**Work instruction**:
Pull out all lines from the listing below in which the word "Hperm" appears.

= = = = = = =

Lemma NewIterator_metadata_empty_map_witness :
  exists it w',
    NewIterator testPkg scripted theStore "quads" QuadMetadata (VQuadRef [])
      (script (dateMapping, None) [] []) = (Ok it, w') /\
    query it = BoolFilter [].
Proof.
  destruct (NewIterator_metadata_empty_map testPkg Script scripted theStore "quads"
              (script (dateMapping, None) [] []))
    as (it & w' & Hnew & Hq & _).
  - discriminate.
  - reflexivity.
  - exists it, w'. split; [exact Hnew | exact Hq].
Defined.

Lemma metadataFilters_range_witness :
  metadataFilters testPkg
    (fst (getFieldMap testPkg scripted theStore (script (dateMapping, None) [] [])))
    QuadMetadata [("created", "2016=>2017")] [] =
  [RangeQuery "metadata.created" "2016" "2017"].
Proof.
  apply (metadataFilters_range testPkg
           (fst (getFieldMap testPkg scripted theStore (script (dateMapping, None) [] [])))
           QuadMetadata "created" "2016" "2017" [] []); reflexivity.
Defined.

Lemma metadataFilters_no_delimiter_witness :
  metadataFilters testPkg
    (fst (getFieldMap testPkg scripted theStore (script (dateMapping, None) [] [])))
    QuadMetadata [("created", "only-one-part"); ("x", "y.*")] [] =
  [nullterm].
Proof.
  apply (metadataFilters_no_delimiter testPkg
           (fst (getFieldMap testPkg scripted theStore (script (dateMapping, None) [] [])))
           QuadMetadata "created" "only-one-part" [("x", "y.*")] []); reflexivity.
Defined.

(** ** Tagging *)

Lemma mapGet_app (a b : list (string * Value)) (k : string) :
  mapGet (a ++ b) k =
    match mapGet a k with
    | Some v => Some v
    | None => mapGet b k
    end.
Proof.
  induction a as [|[k' v'] a IH]; [reflexivity|].
  cbn. destruct (String.eqb k' k); [reflexivity | exact IH].
Qed.

Lemma mapGet_In (l : list (string * Value)) (k : string) (v : Value) :
  mapGet l k = Some v -> In (k, v) l.
Proof.
  induction l as [|[k' v'] l IH]; [discriminate|]. cbn.
  destruct (String.eqb_spec k' k) as [->|Hne].
  - intros H; inversion H. left. reflexivity.
  - intros H. right. apply IH, H.
Qed.

Lemma In_mapGet (l : list (string * Value)) (k : string) (v : Value) :
  NoDup (map fst l) -> In (k, v) l -> mapGet l k = Some v.
Proof.
  induction l as [|[k' v'] l IH]; intros Hnd Hin; [destruct Hin|].
  cbn [map fst] in Hnd. inversion Hnd as [|? ? Hnotin Hnd']; subst.
  cbn. destruct (String.eqb_spec k' k) as [->|Hne].
  - destruct Hin as [Heq | Hin]; [inversion Heq; reflexivity|].
    exfalso. apply Hnotin. apply (in_map fst) in Hin. exact Hin.
  - destruct Hin as [Heq | Hin]; [inversion Heq; contradiction|].
    apply IH; assumption.
Qed.

(** A map holds one value per key, so the order in which it is listed does
    not matter to a lookup. *)
Lemma mapGet_Permutation (l l' : list (string * Value)) (k : string) :
  NoDup (map fst l) -> Permutation l' l -> mapGet l' k = mapGet l k.
Proof.
  intros Hnd Hperm.
  assert (Hnd' : NoDup (map fst l')).
  { apply (Permutation_NoDup (l := map fst l)); [|exact Hnd].
    apply Permutation_map, Permutation_sym, Hperm. }
  destruct (mapGet l k) as [v|] eqn:Hl.
  - apply In_mapGet; [exact Hnd'|].
    apply (Permutation_in _ (Permutation_sym Hperm)), mapGet_In, Hl.
  - destruct (mapGet l' k) as [v'|] eqn:Hl'; [|reflexivity].
    apply mapGet_In in Hl'. apply (Permutation_in _ Hperm) in Hl'.
    apply (In_mapGet l k v' Hnd) in Hl'. congruence.
Qed.

Lemma fold_mapSet_tags (v : Value) (names : list string) :
  forall dst,
    fold_left (fun d tag => mapSet d tag v) names dst =
      rev (map (fun tag => (tag, v)) names) ++ dst.
Proof.
  induction names as [|t names IH]; intros dst; [reflexivity|].
  cbn [fold_left map rev]. rewrite IH, <- app_assoc. reflexivity.
Qed.

Lemma fold_mapSet_fixed (l : list (string * Value)) :
  forall dst,
    fold_left (fun d kv => mapSet d (fst kv) (snd kv)) l dst = rev l ++ dst.
Proof.
  induction l as [|[k v] l IH]; intros dst; [reflexivity|].
  cbn [fold_left rev fst snd]. rewrite IH, <- app_assoc. reflexivity.
Qed.

Lemma mapGet_tags (v : Value) (names : list string) (k : string) :
  mapGet (rev (map (fun tag => (tag, v)) names)) k =
    if existsb (String.eqb k) names then Some v else None.
Proof.
  induction names as [|t names IH]; [reflexivity|].
  cbn [map rev existsb]. rewrite mapGet_app, IH. cbn [mapGet].
  rewrite (String.eqb_sym t k).
  destruct (existsb (String.eqb k) names); destruct (String.eqb k t); reflexivity.
Qed.

(** X21. After [TagResults] the destination maps every fixed tag of the iterator
    to its fixed value, every other tag name of the iterator to the current
    result, and every other key to what it held before: a fixed tag wins
    over a tag name and both overwrite the destination.  The order in which
    the fixed tags are ranged over does not matter. *)
Theorem TagResults_lookup (it : Iterator) (fixedOrder dst : list (string * Value))
    (k : string) :
  NoDup (map fst (fixedTags (tags it))) ->
  Permutation fixedOrder (fixedTags (tags it)) ->
  mapGet (TagResults it fixedOrder dst) k =
    match mapGet (fixedTags (tags it)) k with
    | Some v => Some v
    | None =>
        if existsb (String.eqb k) (tagger_tags (tags it))
        then Some (Result it)
        else mapGet dst k
    end.
Proof.
  intros Hnd Hperm. unfold TagResults.
  rewrite fold_mapSet_fixed, fold_mapSet_tags, !mapGet_app, mapGet_tags.
  rewrite (mapGet_Permutation (fixedTags (tags it)) (rev fixedOrder) k Hnd).
  - destruct (mapGet (fixedTags (tags it)) k); [reflexivity|].
    destruct (existsb (String.eqb k) (tagger_tags (tags it))); reflexivity.
  - apply (Permutation_trans (l' := fixedOrder));
      [apply Permutation_sym, Permutation_rev | exact Hperm].
Qed.

Lemma TagResults_lookup_witness :
  mapGet
    (TagResults
       (set_result
          (set_tags subjectIterator
             {| tagger_tags := ["who"; "id"];
                fixedTags := [("id", VNodeHash "fixed"); ("kind", VNodeHash "quad")] |})
          (VQuadHash "q1"))
       [("kind", VNodeHash "quad"); ("id", VNodeHash "fixed")]
       [("who", VNodeHash "old"); ("other", VNodeHash "kept")])
    "id" = Some (VNodeHash "fixed").
Proof.
  apply (TagResults_lookup
           (set_result
              (set_tags subjectIterator
                 {| tagger_tags := ["who"; "id"];
                    fixedTags := [("id", VNodeHash "fixed"); ("kind", VNodeHash "quad")] |})
              (VQuadHash "q1"))
           [("kind", VNodeHash "quad"); ("id", VNodeHash "fixed")]
           [("who", VNodeHash "old"); ("other", VNodeHash "kept")] "id").
  - cbn. repeat constructor; cbn; intuition discriminate.
  - cbn. apply perm_swap.
Defined.

(** ** Witnesses for two lemmas of the earlier sections *)

Lemma advances_all_false_witness :
  advances testPkg offline 3 subjectIterator tt = [Ok None; Ok None; Ok None].
Proof.
  apply (advances_all_false testPkg unit offline subjectIterator subjectIterator tt tt).
  - reflexivity.
  - intros w0. exact I.
Defined.

Lemma Clone_metadata_same_predicate_witness :
  exists it0 wc' mm w',
    NewIterator testPkg scripted theStore "quads" QuadMetadata
      (VQuadRef [("created", "2016=>2017")])
      (script (dateMapping, None) [] []) = (Ok it0, wc') /\
    Clone testPkg scripted it0 (script (dateMapping, None) [] [(3, None)]) = (Ok mm, w') /\
    query mm = query it0.
Proof.
  do 2 eexists.
  destruct (Clone_metadata_same_predicate testPkg Script scripted theStore "quads"
              [("created", "2016=>2017")] _
              (script (dateMapping, None) [] []) _
              (script (dateMapping, None) [] [(3, None)])
              eq_refl eq_refl eq_refl)
    as (mm & w' & Hclone & Hq).
  exists mm, w'. split; [reflexivity|]. split; [exact Hclone | exact Hq].
Defined.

= = = = = = =

**Problem solution**:
  intros Hnd Hperm.
    apply Permutation_map, Permutation_sym, Hperm. }
    apply (Permutation_in _ (Permutation_sym Hperm)), mapGet_In, Hl.
    apply mapGet_In in Hl'. apply (Permutation_in _ Hperm) in Hl'.
  intros Hnd Hperm. unfold TagResults.
      [apply Permutation_sym, Permutation_rev | exact Hperm].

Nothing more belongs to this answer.